::: Entries shown :::
(** * Chunked semantic memory store (jarvis/memory.py)

    A shallow embedding of [chunk_text] and of the [MemoryManager] class
    ([_load], [_save], [save], [search], [get_all], [delete]) together with
    the properties the design documentation states about them.

    Modelling conventions.
    - A Python [str] is a list of characters; characters are the code points
      0..255 ([ascii]).  [len] and every index are Python integers ([Z]).
    - A float is an exact rational ([Q]): comparisons and the dot product are
      exact, rounding and NaN are outside the model.
    - A pandas table is the list of its rows, in row order.
    - A numpy 2-D array is the list of its rows together with its column
      count (so that the shape [(0, EMBEDDING_DIM)] is distinguished).
    - The object [self] is a record threaded through every method; a method
      returns the new [self] and either a value or the exception raised.
    - The embedding service is an oracle indexed by the number of calls made
      so far, so that two calls may answer differently; the manager counts
      its calls. *)

From Stdlib Require Import Ascii String.
From Stdlib Require Import List Bool Arith ZArith QArith Lia.
From Stdlib Require Import Permutation Sorted.
Import ListNotations.

Open Scope Z_scope.

(** ** Python strings *)

Module Py.

Definition str := list ascii.

Definition lit (s : string) : str := list_ascii_of_string s.

Definition len {A : Type} (l : list A) : Z := Z.of_nat (length l).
:::
Exact copies of the lines from the one containing "Modelling conventions." through the final line of the records are all the answer should hold.

Output of the task:
    Modelling conventions.
    - A Python [str] is a list of characters; characters are the code points
      0..255 ([ascii]).  [len] and every index are Python integers ([Z]).
    - A float is an exact rational ([Q]): comparisons and the dot product are
      exact, rounding and NaN are outside the model.
    - A pandas table is the list of its rows, in row order.
    - A numpy 2-D array is the list of its rows together with its column
      count (so that the shape [(0, EMBEDDING_DIM)] is distinguished).
    - The object [self] is a record threaded through every method; a method
      returns the new [self] and either a value or the exception raised.
    - The embedding service is an oracle indexed by the number of calls made
      so far, so that two calls may answer differently; the manager counts
      its calls. *)

From Stdlib Require Import Ascii String.
From Stdlib Require Import List Bool Arith ZArith QArith Lia.
From Stdlib Require Import Permutation Sorted.
Import ListNotations.

Open Scope Z_scope.

(** ** Python strings *)

Module Py.

Definition str := list ascii.

Definition lit (s : string) : str := list_ascii_of_string s.

Definition len {A : Type} (l : list A) : Z := Z.of_nat (length l).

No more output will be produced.